Has it really been four years already?
I know it’s a cliche to say that time flies, but these past four years to me have only felt like seconds. So much has happened and so much has changed, but the bottom line is that everything happens for a reason.
“Everything happens for a reason” is the one line that I would say perfectly encapsulates my high school experience. Coming in as a Freshman and dealing with the whole COVID fiasco was hard on everyone. We had to learn to adapt with technology and new social norms, and a whole new way of life. It even affected athletics and how they were run.
Going into freshman year I knew I wanted to play volleyball, and let me tell you that the Saint Charles North Girls Volleyball program changed my life. I had played travel volleyball for at least 4 years before that and I played on the middle school team for both 7th and 8th grade, but in high school volleyball I found my second home. Coach Hawkins, Hawk as we call her, and the rest of the coaching staff, took a little girl who could barely control her limbs, and they turned her into the person and player I am today. Hawk was also my Freshman year English teacher and played a huge role in why I am choosing to pursue English in college. I found a family through that program and it is a huge part of my life that I will never forget.
As a sophomore I made the varsity team, and as an underclassman I understood that my chances of playtime were pretty slim. I sat on the bench game after game, and never complained or got mad. Fast forward in the season and it comes time to play our friends from across the river. Unbeknownst to us, one of our starters came down with COVID and couldn’t make it. The crowd and the environment in the gym was electric, and I got my chance to play that game. Everything happens for a reason. We won in three sets and that day a core memory was created.
Sophomore year was also when I found Stargazer. Mrs. Froemling, our former advisor, was my English teacher that year and she pushed me to join the club. Even knowing how busy I was with volleyball, she still urged me to come after I was done with the season. I went to that meeting the first Monday after we finished and I ended up taking my first assignment. It was a competition for a gallery: whoever got the most responses with photos for the gallery got a prize. Me and my competitive nature took the challenge and I got my candy prize, but It wasn’t the prize that I was in for, it was the journalistic aspect. A couple meetings later I wrote my first story, a sports story of course, and I fell in love with it. I wrote an article about a north graduate who was the only current female head athletic trainer in the NBA at the time, and I knew that I found my passion. The following year I applied to be the sports editor and the rest is history.

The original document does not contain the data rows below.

(* ===== verification/ActiveSchedulerProps.v ===== *)
(** * Active discovery: what the scheduler guarantees

    The queue holds every request once and serves each one after a bounded number of calls; the
    budgets of concurrency and rate hold in every history; the moment that a refusal names is one
    at which the request is admitted. *)

From S2P Require Import Prelude Time Text F32 F64 Order Bytes Net Domain Wire Active ActiveScheduler.

(** ** The queue *)
Definition queue_of (q : Queues) (h : IpAddr) : list ProbeRequest := default [] (qu_high q !! h).
Definition contents (q : Queues) : list ProbeRequest := concat (map (queue_of q) (qu_hosts q)) ++ qu_low q.

Record QueueInv (q : Queues) : Prop := {
  qi_hosts : NoDup (qu_hosts q);
  qi_high : forall h, h ∈ qu_hosts q <-> is_Some (qu_high q !! h);
  qi_lines : forall h l, qu_high q !! h = Some l -> l <> [] /\ Forall (fun r => rq_target r = h /\ rq_mode r <> ModeOwnerFullPort) l;
  qi_low : Forall (fun r => rq_mode r = ModeOwnerFullPort) (qu_low q);
  qi_keys : NoDup (map queue_key (contents q));
  qi_queued : qu_queued q = list_to_set (map queue_key (contents q));
  qi_since : 0 <= qu_since_low q }.

Lemma queue_inv_empty n : 0 <= n -> QueueInv {| qu_high := ∅; qu_low := []; qu_hosts := []; qu_queued := ∅; qu_since_low := n |}.
Proof.
  intros Hn. split; cbn; [apply NoDup_nil_2| | |by apply Forall_nil_2|apply NoDup_nil_2|done|done].
  - intros h. rewrite lookup_empty. split; [by intros ?%not_elem_of_nil|by intros [? ?]].
  - intros h l. by rewrite lookup_empty.
Qed.

Lemma concat_perm {A} (l l' : list (list A)) : l ≡ₚ l' -> concat l ≡ₚ concat l'.
Proof. induction 1; cbn; [done|by f_equiv|by rewrite !app_assoc, (Permutation_app_comm x y)|by etrans]. Qed.
Lemma map_queue_of_ne q q' hs : (forall h, h ∈ hs -> qu_high q' !! h = qu_high q !! h) -> map (queue_of q') hs = map (queue_of q) hs.
Proof. intros Hh. apply map_ext_in. intros h Hin. unfold queue_of. by rewrite Hh by (by apply list_elem_of_In). Qed.
(** *** Dispatching *)
Lemma time_step r E H F S K A O V t t' : t <= t' <= dur_max -> RunnerInv c (Build_World r E H F S K A O V t) -> RunnerInv c (Build_World r E H F S K A O V t').
Proof.
  intros Ht Hi. eapply frame_inv; [exact Hi|done|by eapply time_inv; [apply Hi|]| |done]. intros _ _ Hw. by eapply work_perm; [exact Hw|..|apply Hw|].
Qed.
Lemma wait_step n b r E H F S K A O V t : RunnerInv c (Build_World r E H F S K A O V t) -> RunnerInv c (Build_World (with_wait n b r) E H F S K A O V t).
Proof. intros Hi. eapply frame_inv; [exact Hi|done|apply Hi| |done]. intros _ _ Hw. by eapply work_perm; [exact Hw|..|apply Hw|]. Qed.

Lemma pop_frame r o r' : pop_next r = (o, r') -> frame r' = frame r.
Proof. unfold pop_next, frame. pose proof (next_keeps (ru_scheduler r)) as Es. destruct (next_request _) as [o' s]. cbn in Es. intros [= <- <-]. cbn. by rewrite Es. Qed.
Lemma pop_step o r r' E F S K K' A O V t : pop_next r = (o, r') -> RunnerInv c (Build_World r E None F S K A O V t) -> RunnerInv c (Build_World r' E (option_map Popped o) F S K' A O V t).
Proof.
  intros Hp Hi. pose proof (pop_frame _ _ _ Hp) as Hf. unfold pop_next in Hp. pose proof (next_inv c _ _ _ (rv_sched _ _ Hi)) as Hinv. cbn in Hinv.
  eapply frame_inv; [exact Hi|exact Hf|by destruct (next_request _); injection Hp as <- <-| |done]. intros _ Hok Hw. pose proof (wk_attempts _ _ Hw) as W2. cbn in W2.
  pose proof (next_request_spec _ Hok) as Hn. destruct (next_request (ru_scheduler r)) as [o' s]. injection Hp as <- <-. destruct Hn as [_ Hn]. cbn in Hn.
  destruct o' as [q|]; cbn in *.
  - assert (contents (sc_queues s) ++ [q] ≡ₚ contents (sc_queues (ru_scheduler r)) ++ []) as Hq by (rewrite (proj1 Hn); solve_Permutation).
    eapply work_perm; [exact Hw|exact Hf|done| |cbn; intros k Hk; rewrite Hq; by apply W2|done]. unfold places, placed. cbn. unfold queued_at. by rewrite Hq.
  - destruct Hn as [E1 E2]. eapply work_perm; [exact Hw|exact Hf|done| |cbn; intros k Hk; rewrite E2; rewrite E1 in W2; by apply W2|done]. unfold places, placed. cbn. by rewrite E1, E2.
Qed.
(** Whatever is somewhere is known. *)
Lemma popped_known r E q F S K A O V t : RunnerInv c (Build_World r E (Some (Popped q)) F S K A O V t) -> ru_stopped r = false -> is_Some (resolve (ru_catalog r) (rq_probe_id q)).
Proof.
  intros Hi Hs. destruct (rv_work _ _ Hi Hs) as [[_ _ _ _ Hk _ _ _] _ _ _]. unfold places, placed in Hk. cbn in Hk. apply Forall_app in Hk as [Hk _]. rewrite Forall_forall in Hk.
  apply (Hk (q, default 0 (ru_attempts r !! work_key q))). apply list_elem_of_fmap. exists q. split; [done|]. apply elem_of_app. right. by left.
Qed.
Lemma attempt_step q d a r r' E F S K A O V t : take_attempt q r = (a, r') -> RunnerInv c (Build_World r E (Some (Popped q)) F S K A O V t) -> RunnerInv c (Build_World r' E (Some (Ready q d a)) F S K A O V t).
Proof.
  intros [= <- <-] Hi. eapply frame_inv; [exact Hi|done|apply Hi| |done]. intros _ _ Hw. pose proof Hw as [W1 W2 _ _]. cbn in W2.
  assert (contents (sc_queues (ru_scheduler r)) ++ [q] ≡ₚ q :: contents (sc_queues (ru_scheduler r))) as Hq by solve_Permutation.
  assert (NoDup (map work_key (contents (sc_queues (ru_scheduler r)) ++ [q]))) as Hnd.
  { pose proof (ac_once _ _ _ _ _ _ _ W1) as Hn. unfold places, placed, keys_of in Hn. cbn in Hn. rewrite map_app in Hn. apply NoDup_app in Hn as [Hn _]. fold (keys_of (queued_at (ru_attempts r) (contents (sc_queues (ru_scheduler r)) ++ [q]))) in Hn. by rewrite keys_queued_at in Hn. }
  eapply work_perm; [exact Hw|done|done| | |done].
  - unfold places, placed. cbn. rewrite (queued_at_leave _ _ _ _ Hq Hnd), app_nil_r. solve_Permutation.
  - cbn. intros k Hk. rewrite lookup_delete_is_Some in Hk. destruct Hk as [Hne Hk]. apply W2 in Hk. rewrite Hq in Hk. cbn in Hk. rewrite app_nil_r. by apply elem_of_cons in Hk as [->|?].
Qed.
Lemma admission_frame t q d r a r' : ask_admission t q d r = (a, r') -> frame r' = frame r /\ sc_queues (ru_scheduler r') = sc_queues (ru_scheduler r) /\
  ru_attempts r' = ru_attempts r /\ ru_pending r' = ru_pending r /\ ru_retries r' = ru_retries r.
Proof.
  unfold ask_admission, frame. destruct (admission_keeps t q (pd_rate_cost d) (ru_scheduler r)) as [Eq Es]. destruct (admission_decision _ _ _ _) as [a' s]. cbn in *. intros [= <- <-]. cbn. by rewrite Es.
Qed.
Lemma spawn_step q d a r r' E F S K A O V t : 0 <= pd_rate_cost d -> ask_admission t q d r = (Admitted_, r') -> RunnerInv c (Build_World r E (Some (Ready q d a)) F S K A O V t) -> RunnerInv c (Build_World r' E None ((q, a) :: F) S K A O V t).
Proof.
  intros Hcost Ha Hi. destruct (admission_frame _ _ _ _ _ _ Ha) as (Hf & Eq & Em & Ep & Er). unfold ask_admission in Ha. destruct (admission_decision _ _ _ _) as [a' s] eqn:Ead. injection Ha as -> <-.
  eapply frame_inv; [exact Hi|exact Hf|cbn; by eapply grant_inv; [done|apply Hi|..]| |done]. intros _ _ Hw. pose proof (wk_attempts _ _ Hw) as W2. cbn in *.
  eapply work_perm; [exact Hw|exact Hf|done| |cbn; by rewrite Eq|done]. unfold places, placed. cbn. rewrite Eq. solve_Permutation.
Qed.
Lemma deny_step q d a x r r' E F S K A O V t : ask_admission t q d r = (x, r') -> x <> Admitted_ -> RunnerInv c (Build_World r E (Some (Ready q d a)) F S K A O V t) -> RunnerInv c (Build_World r' E (Some (Denied q a x)) F S K A O V t).
Proof.
  intros Ha Hx Hi. destruct (admission_frame _ _ _ _ _ _ Ha) as (Hf & Eq & Em & Ep & Er). unfold ask_admission in Ha. destruct (admission_decision _ _ _ _) as [a' s] eqn:Ead. injection Ha as -> <-.
  eapply frame_inv; [exact Hi|exact Hf|cbn; by eapply refuse_inv; [done|apply Hi|..]| |done]. intros _ _ Hw. pose proof (wk_attempts _ _ Hw) as W2. cbn in *.
  eapply work_perm; [exact Hw|exact Hf|done| |cbn; by rewrite Eq|done]. unfold places, placed. cbn. by rewrite Eq.
Qed.
Lemma note_step q a x r E F S K A O V t : RunnerInv c (Build_World r E (Some (Denied q a x)) F S K A O V t) -> RunnerInv c (Build_World (note_eligibility x r) E (Some (Noted q a)) F S K A O V t).
Proof.
  intros Hi. eapply frame_inv; [exact Hi|by destruct x|destruct x; apply Hi| |done]. intros _ _ Hw. pose proof (wk_attempts _ _ Hw) as W2. eapply work_perm; [exact Hw|by destruct x|by destruct x|by destruct x|by destruct x|done].
Qed.
(** A request in hand is not in the queue, and what it brings is the number of its retries. *)
Lemma in_hand r E H F S K A O V t q a : Work c (Build_World r E H F S K A O V t) -> held H = [(q, a)] -> (work_key q ∉ map work_key (contents (sc_queues (ru_scheduler r)) ++ lined H)) /\ 0 <= a.
Proof.
  intros [W1 _ _ _] Hh. cbn in W1. pose proof (ac_attempt _ _ _ _ _ _ _ W1) as Ha. unfold places, placed in Ha. cbn in Ha. rewrite !Forall_app, Hh, Forall_cons in Ha. split; [|tauto].
  eapply (room _ _ _ _ _ _ q a (ru_attempts r) _ (map (fun q => (q, 0)) E ++ map (fun i => (rt_request i, rt_attempt i)) (ru_retries r) ++ F ++ omap deciding S)); [exact W1|].
  unfold places, placed. cbn. rewrite Hh. solve_Permutation.
Qed.
Lemma keep_step q a r E F S K A O V t : RunnerInv c (Build_World r E (Some (Noted q a)) F S K A O V t) -> RunnerInv c (Build_World (keep_attempt q a r) E (Some (Returning q)) F S K A O V t).
Proof.
  intros Hi. unfold keep_attempt. eapply frame_inv; [exact Hi|by destruct (0 <? a)|by destruct (0 <? a); apply (rv_sched _ _ Hi)| |done]. intros _ _ Hw. pose proof (wk_attempts _ _ Hw) as W2. cbn in W2. destruct (in_hand _ _ _ _ _ _ _ _ _ _ q a Hw eq_refl) as [Hn Ha]. cbn in Hn.
  assert (ru_attempts r !! work_key q = None) as Hnone by (apply eq_None_not_Some; intros Hx; by apply Hn, W2).
  set (m' := ru_attempts (if 0 <? a then with_attempts (<[work_key q := a]> (ru_attempts r)) r else r)).
  assert (m' = <[work_key q := a]> (ru_attempts r) \/ m' = ru_attempts r /\ a = 0 /\ ru_attempts r !! work_key q = None) as Hm by (subst m'; destruct (Z.ltb_spec 0 a); [by left|right; split_and!; [done|lia|done]]).
  assert (contents (sc_queues (ru_scheduler r)) ++ [q] ≡ₚ q :: contents (sc_queues (ru_scheduler r)) ++ []) as Hq by (rewrite app_nil_r; solve_Permutation).
  eapply work_perm; [exact Hw|by destruct (0 <? a)|by destruct (0 <? a)| | |done].
  - pose proof (queued_at_enter _ _ _ _ _ _ Hq Hn Hm) as He. unfold m' in He. unfold places, placed. cbn. destruct (0 <? a); cbn in *; rewrite He; solve_Permutation.
  - intros k Hk. fold m' in Hk. assert (k ∈ map work_key (q :: contents (sc_queues (ru_scheduler r)) ++ [])) as Hin.
    { cbn. destruct (decide (k = work_key q)) as [->|Hne]; [by left|right]. apply W2. destruct Hm as [Hm|[Hm _]]; rewrite Hm in Hk; [by rewrite lookup_insert_ne in Hk|done]. }
    rewrite <- Hq in Hin. by destruct (0 <? a).
Qed.
Lemma requeue_step q r E F S K A O V t : RunnerInv c (Build_World r E (Some (Returning q)) F S K A O V t) -> RunnerInv c (Build_World (requeue q r) E None F S K A O V t).
Proof.
  intros Hi. pose proof (enqueue_stopped (ru_scheduler r) q) as [Es _]. assert (frame (requeue q r) = frame r) as Hf by (unfold frame; cbn; by rewrite Es). eapply frame_inv; [exact Hi|exact Hf|apply enqueue_inv, Hi| |done].
  intros _ Hok Hw. pose proof Hw as [W1 W2 _ _]. cbn in W1, W2. set (l := contents (sc_queues (ru_scheduler r))) in *.
  assert (blen l < cf_queue_capacity (sc_config (ru_scheduler r)) /\ (work_key q ∉ map work_key l)) as [Hl Hn].
  { pose proof (si_config _ _ _ _ (rv_sched _ _ Hi)) as Ec. cbn in Ec. rewrite Ec. destruct (room _ _ _ _ _ _ q (default 0 (ru_attempts r !! work_key q)) (ru_attempts r) l
      (map (fun q => (q, 0)) E ++ map (fun i => (rt_request i, rt_attempt i)) (ru_retries r) ++ F ++ omap deciding S) _ W1) as (Hl & Hn & _); [|by split]. unfold places, placed. cbn. fold l. unfold queued_at. rewrite map_app. cbn. solve_Permutation. }
  destruct (enqueue_success _ _ Hok Hl Hn) as [_ Hp]. fold l in Hp. assert (contents (sc_queues (snd (enqueue q (ru_scheduler r)))) ++ [] ≡ₚ l ++ [q]) as Hq by (rewrite Hp; solve_Permutation).
  eapply work_perm; [exact Hw|exact Hf|done| |cbn; intros k Hk; rewrite Hq; by apply W2|done]. unfold places, placed. cbn. unfold queued_at. by rewrite Hq.
Qed.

Every step that you take, every decision that you make, is building you up to become the best version of yourself. Life is just one big game of trial and error. You are going to have setbacks, you are going to make the wrong decisions and you are going to fail sometimes, but that’s okay. Everything happens for a reason, you need to trust in yourself and believe that everything will work out, because it will, and it will allow you to discover your truth, your passion, and who you are.